A mí me hablaba en inglés, pero estallaba de alegría cuando llegaban visitantes italianos y podía conversar en su lengua materna. Escribía en francés, y oraba en árabe. Cada año, ayunaba durante el Ramadán. En resumen, era una persona compleja.
En el Ayat An-Nur, la Sura de la luz, el Corán habla de la luz de Dios que es como «una hornacina en la que hay una lámpara; la lámpara está dentro de un vidrio y el vidrio es como un astro radiante. Se enciende gracias a un árbol bendito, un olivo que no es ni oriental ni occidental, cuyo aceite casi alumbra sin que lo toque el fuego». El padre Paolo me dijo una vez que se preguntaba si esa «luz» fue la luz que los primeros monjes alumbraron en el desierto.
El monasterio de Mar Musa era tanto para musulmanes como para cristianos, y el padre Paolo con frecuencia declaraba que él amaba a Jesús pero también al Islam. En conversaciones privadas, se refería a su relación con el Islam como parecida al matrimonio. Trataba de expresar este amor en los detalles más pequeños, en cosas que en su mayoría pasarían desapercibidas por los demás, pero que hablaban de un intenso deseo por hacer sentir a los musulmanes que el monasterio era su hogar. Dejaba el muro en la capilla en dirección a la Meca libre de imágenes, en caso que los musulmanes desearan orar adentro. Explicaba los frescos de la iglesia en términos coránicos cuando los musulmanes llegaban a visitar la capilla, así que Abraham se volvía el profeta Abraham. Todos nos quitabamos los zapatos cuando entrabamos a la capilla, como en una mesquita. Incluso en la oración de apertura de cada tarde, cuando cantabamos nur ala nur, o «luz sobre luz», una y otra vez, resonaba no solo con el evangelio, donde Jesús es «la luz del mundo», sino con la Sura de la luz del Corán, donde «Allah es la luz de los cielos y la tierra».
Cada año, miles de musulmanes visitaban el monasterio, y desde el patio podíamos mirarlos hasta abajo cuando subían la escalinata desde el fondo del valle. Las familias subían los viernes por la tarde, después de sus comidas en el valle. Los sheikhs subían la escalinata. Los sufis ascendían para realizar sus cantos. Durante los almuerzos, las mesas se llenaban de jóvenes cristianos que platicaban amigablemente con mujeres que usaban pañoletas sobre sus cabezas.

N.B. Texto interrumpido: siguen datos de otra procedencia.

(* ===== verification/Prelude.v ===== *)
(** * OS3: a verified model of an xv6 kernel with page swapping

    OS3 is the xv6 teaching kernel for the x86, extended with swapping of user
    pages to a file per process under one of the page-replacement policies
    SCFIFO (the default), AQ, NFUA and LAPA, chosen when it is built, or none.
    This library translates the C sources into Rocq functions and proves what
    makes them correct.

    ** The program and its models

    - memory: [src/string.c] in [Memory] (byte memory, module [Kstring]); the
      structures and macros of [proc.h], [mmu.h], [param.h], [memlayout.h] and
      the state [kst] of the kernel in [Machine]; the page allocator
      [src/kalloc.c], [src/pagealloc.c] in [Kalloc]; page tables, growing,
      shrinking, copying and faults of address spaces, [src/vm.c], in [Vm].
    - swapping, [src/swap.c]: the operations in [Swap], their bookkeeping
      invariant in [SwapInv], the ring of SCFIFO in [Scfifo], the counters of
      NFUA and LAPA in [Aging], the queue of AQ in [AdvQueue], and paging
      against any policy that keeps the promises of the class [ReplPolicy] in
      [Paging].  The file system is the class [FileSys], with the laws
      [SwapLaws] that swapping relies on, in [Machine]; [SwapFile] proves them
      of the file system on disk.
    - processes, [src/proc.c]: the functions in [Proc], cut at the context
      switch; the machine that interleaves their parts, and what each part does
      to the table of processes, in [Sched]; its invariant in [SchedInv].
    - what a function leaves alone of the state of the kernel: [Frame].
    - traps and system calls, [src/trap.c], [src/syscall.c],
      [src/sysproc.c]: [Trap]; segments, gates and the task state, of
      [src/mmu.h], [src/vm.c] and [src/trap.c], as the processor reads them in
      memory: [Segments].
    - [exec], [src/exec.c]: [Exec]; the stack it builds, in [ExecStack].
    - locks on several processors: [src/spinlock.c] in [Spinlock], with
      processes that sleep [src/sleeplock.c] in [Sleeplock].
    - the file system: the state, the disk [src/ide.c] and the buffer cache
      [src/bio.c] in [Disk], what the cache promises in [Bio]; the log
      [src/log.c] in [Log], crashes in [LogCrash]; inodes, directories and
      paths, [src/fs.c] and part of [src/sysfile.c], in [Fs]; open files, pipes
      and swap files, [src/file.c], [src/pipe.c], in [File], which also makes
      the file system an instance of [FileSys]; pipes as queues in [Pipe]; the
      names of swap files in [SwapName]; the system calls on files
      [src/sysfile.c] in [Sysfile], their reference counts in [FileRefs] and
      [SysfileProps]; path lookup in [Path].
    - the image builder [src/mkfs.c]: [Mkfs], what it writes in [MkfsProps] and
      [MkfsImage]; the kernel started on such an image, in [Boot].
    - devices, each behind a class that states what its manual says of its
      registers: ATA disks in [Ata], the driver [src/ide.c] on its ports in
      [Ide], the disk in memory [src/memide.c] in [Memide]; the interrupt
      controllers [src/ioapic.c], [src/lapic.c] in [Apic]; the clock, of
      [src/lapic.c], in [Rtc]; the serial port [src/uart.c] and
      [src/picirq.c] in [Uart].
    - starting: the boot loader [src/bootmain.c] in [Bootmain]; the table of
      processors [src/mp.c] in [Mp]; the start of the other processors,
      [src/main.c], in [Startup].
    - the contents of files, layer by layer: the blocks a transaction sees and
      the space it has in the log in [Txn]; the bitmap, the blocks of an inode
      and the allocation of blocks in [Inode]; [bmap] and [iupdate] in [Bmap];
      [readi] and [writei] in [Rdwr]; the begin and the end of a transaction,
      and the locks of inodes, in [Op]; [filewrite] and [fileread] of swap files
      in [SwapFile]; what this gives to callers in [FileProps].
    - the console [src/console.c] and [src/printf.c]: formats, screen and line
      input in [Console], its output to screen and serial port in [Consdev];
      the keyboard [src/kbd.c] in [Kbd]; both rings, of pipes and of the
      console, rest on [Ring].
    - user programs as interaction trees over the system calls: the library's
      input and output, [src/cat.c], [src/echo.c], [src/init.c], [src/kill.c],
      [src/ln.c], [src/ls.c], [src/mkdir.c], [src/rm.c], [src/zombie.c] in
      [Unix]; the shell's parser [src/sh.c] in [Sh], the rest of it in [ShRun];
      [src/grep.c], [src/wc.c] and string functions of [src/ulib.c] in [Grep],
      as processes in [UnixText]; the allocator [src/umalloc.c] in [Umalloc]
      (blocks and the free list) and [Uheap] (the heap and its clients), the
      kernel's answers to its [sbrk] in [Sbrk].

    ** How the code is translated

    A function of the kernel is a term of the monad [M St A] below: it returns
    ([Ok]) or it panics, sleeps ([Blocked]), waits for ever for a lock its own
    processor holds ([Spins]), does what C leaves undefined, a null
    dereference or an access out of an array ([UB]), or runs out of fuel.  The
    state is one record per subsystem: [kst] for memory and processes, [fsys]
    for the file system, [smp] for locks on several processors, and small
    records for the console, the keyboard and the user's heap; [hw X D] pairs a
    program's state with a device.  Where processors or processes interleave
    ([Sched], [Spinlock], [Sleeplock], [Startup]) the steps are a relation.  Names are
    those of the source; an [#ifdef] on the policy is a match on [SELECTION].
    Integers are [Z], wrapped by [u32], [s32] and [u8] where the C type wraps;
    pointers to kernel memory are addresses, pointers into tables are indices.
    A loop is structural where it can be; otherwise it has fuel, a bound given
    next to it: the number of pages of the range for [mappages] and
    [deallocuvm], one turn more than the table for the search of SCFIFO, the
    length of the input for the shell's parser, the polls a disk or clock needs
    for the loops that wait for one.  Theorems of total correctness
    ([wp]) show that the fuel is enough; those on [malloc] and [free] hold for
    all fuel above a bound.

    ** What is proved

    - paging, under SCFIFO, NFUA and LAPA: any run of the four operations, in
      which additions succeed, keeps the metadata, the swap slots, the counters
      and the policy's structure consistent ([paging_refines]); a page that is
      swapped out comes back with its contents ([swap_out_saves],
      [swap_in_restores]); the victims are those of the policy
      ([scfifo_second_chance], [nfua_victim], [lapa_victim], [aq_fifo]).
    - the allocators: pages are free or held by one client
      ([allocator_partition]); the blocks of [malloc] do not overlap and none
      is lost, for requests below 2 GB ([umalloc_partition]); both return; the
      kernel answers [sbrk] as [malloc] relies on ([sbrk_answers]).
    - the log: a transaction is installed as a whole or not at all, wherever
      the machine crashes ([commit_atomic]), also during recovery
      ([recovery_restartable]).
    - files: an inode is a byte array for [writei] and [readi]
      ([writei_splices], [readi_slices]); the swap files on disk are a map of
      pages, as long as the disk has the blocks for them to grow
      ([swap_space_on_disk]), which is what the theorems about paging assume of
      them; the image that [mkfs] writes is a consistent file system ([mkfs_image]), on which the
      kernel starts and finds the files ([mkfs_boots], [namei_resolves]), also
      after a crash ([boot_recovers]); descriptors are counted on every path of
      the system calls ([descriptors_counted]); the driver that programs the
      disk's ports implements the block device, for writes on disks that do not
      insist on asking for the data ([iderw_refines]).
    - programs: [exec] gives a program its arguments ([exec_args]), and changes
      a process as a whole or not at all ([exec_all_or_nothing]).
    - processes: the scheduler's invariant over all interleavings
      ([sched_safe]); locks exclude each other's holders and a free lock is
      taken ([spinlock_mutex], [spinlock_progress]); no process sleeps on a
      sleep lock that is free ([sleeplock_safe]).
    - the machine: the boot loader loads the kernel ([bootmain_loads]); every
      processor starts on a stack of its own ([startothers_safe]); traps of user
      code enter the kernel at their vectors, on the kernel stack, and user code
      can raise no others ([traps_enter_kernel]); interrupts go to the processor
      they are enabled for ([ioapic_routes]); the date is not torn
      ([cmostime_reads]).
    - pipes deliver in order what was written ([pipe_fifo]); the console
      is a line editor ([console_refines_editor]); the keyboard types bytes
      into it ([kbdintr_types]).
    - the shell accepts the lines of its grammar and no others
      ([sh_parse_correct]), always returns ([sh_parse_returns]), and runs a line
      with the descriptors it says ([sh_runs_line]); grep matches what its
      patterns mean ([match_correct]) and prints the matching lines
      ([grep_prints_matching]).
    - arguments of system calls are read below the size of the process only
      ([syscall_args_checked], under the policies other than AQ, whose panic
      prints the queue).
    - what the code does not do as it means to: a counter that drifts
      ([free_counter_drifts]), pages the AQ queue loses ([aq_loses_page]),
      processes born killed ([kill_zero_born_killed]), panics on swapped-out
      arguments ([paged_out_argument_panics]), blocks of 2 GB that overlap
      others ([malloc_2gb]), exceptions that do not end a
      program ([exception_retries]), lines grep loses ([grep_short_read]), a
      table of processors that hangs the kernel ([mpinit_hangs]), a hole at the
      end of the root directory ([mkfs_root_hole]).

    ** What is not modelled

    Assembly code ([bootasm.S], [entry.S], [entryother.S], [initcode.S],
    [swtch.S], [trapasm.S], [usys.S], the vectors): it has no C semantics; the
    models start where it calls C and say what it hands over.  [main] itself,
    which only calls the parts in order.  The test programs [usertests.c],
    [myMemTest.c], [forktest.c] and [stressfs.c].  The copying functions of
    [src/ulib.c], which the programs' models replace by operations on lists.
    The order in which several processors see each other's writes is
    sequential in [Spinlock]; the compiler's and the processor's reordering,
    which [__sync_synchronize] restrains, is not modelled.

    ** This file

    - machine integers: [u8], [u16], [u32] wrap an integer to its width the
      way C's unsigned conversions do, [s32] is the conversion to [int];
    - [outcome] and [M]: the state monad in which the kernel's functions are
      written, with the ways a C function of the kernel can fail to return;
    - [wp]: total-correctness weakest preconditions for [M];
    - counted and fuelled loops with early exit;
    - record update [r <| field := v |>] for the state records;
    - the list lemmas and the tactics the components share. *)

From stdpp Require Export base strings numbers gmap list.
From stdpp Require Import options.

Para el padre Paolo, esos encuentros no eran distintos de los encuentros en la Biblia, cuando los ángeles aparecían como extranjeros y aquellos que los recibían generalmente estaban temerosos. Muchos de los momentos más significativos en el texto dependen de la bienvenida de un ángel. Los ángeles que visitaron a Abraham tuvieron una resonancia especial para la comunidad nombrada en su honor, pero fue la anunciación, la visita del ángel Gabriel a María, lo que yo recuerdo más vívidamente que comentaba el padre Paolo.
Durante los ejercicios espirituales, estabamos en el punto cuando el ángel se le aparece a María. María dijo sí. Esa afirmación discreta, ante la total incertidumbre, permitió que Dios se encarnara. De este modo, creía el padre Paolo, él está con nosotros. Cada vez que nos encontramos con el otro, y vencemos nuestro temor, cada vez que tenemos el valor de decir sí al extraño misterioso, que en el Medio Oriente con frecuencia llega como un visitante musulmán, entonces sucede de nuevo la encarnación. Dios se manifiesta entre nosotros en este amor, en esta compañía, en este encuentro. El padre Paolo tenía poca paciencia para palabras como «tolerancia», para describir la interacción entre cristianos y musulmanes. Él buscaba algo mucho más profundo: un mundo en el cual nos necesitamos unos a otros para estar completos, un mundo en el que no podemos vivir sin los demás, porque nuestro encuentro con lo divino depende de este destinado encuentro con el otro. El padre Paolo no estaba interesado en la mera coexistencia, estaba interesado en milagros.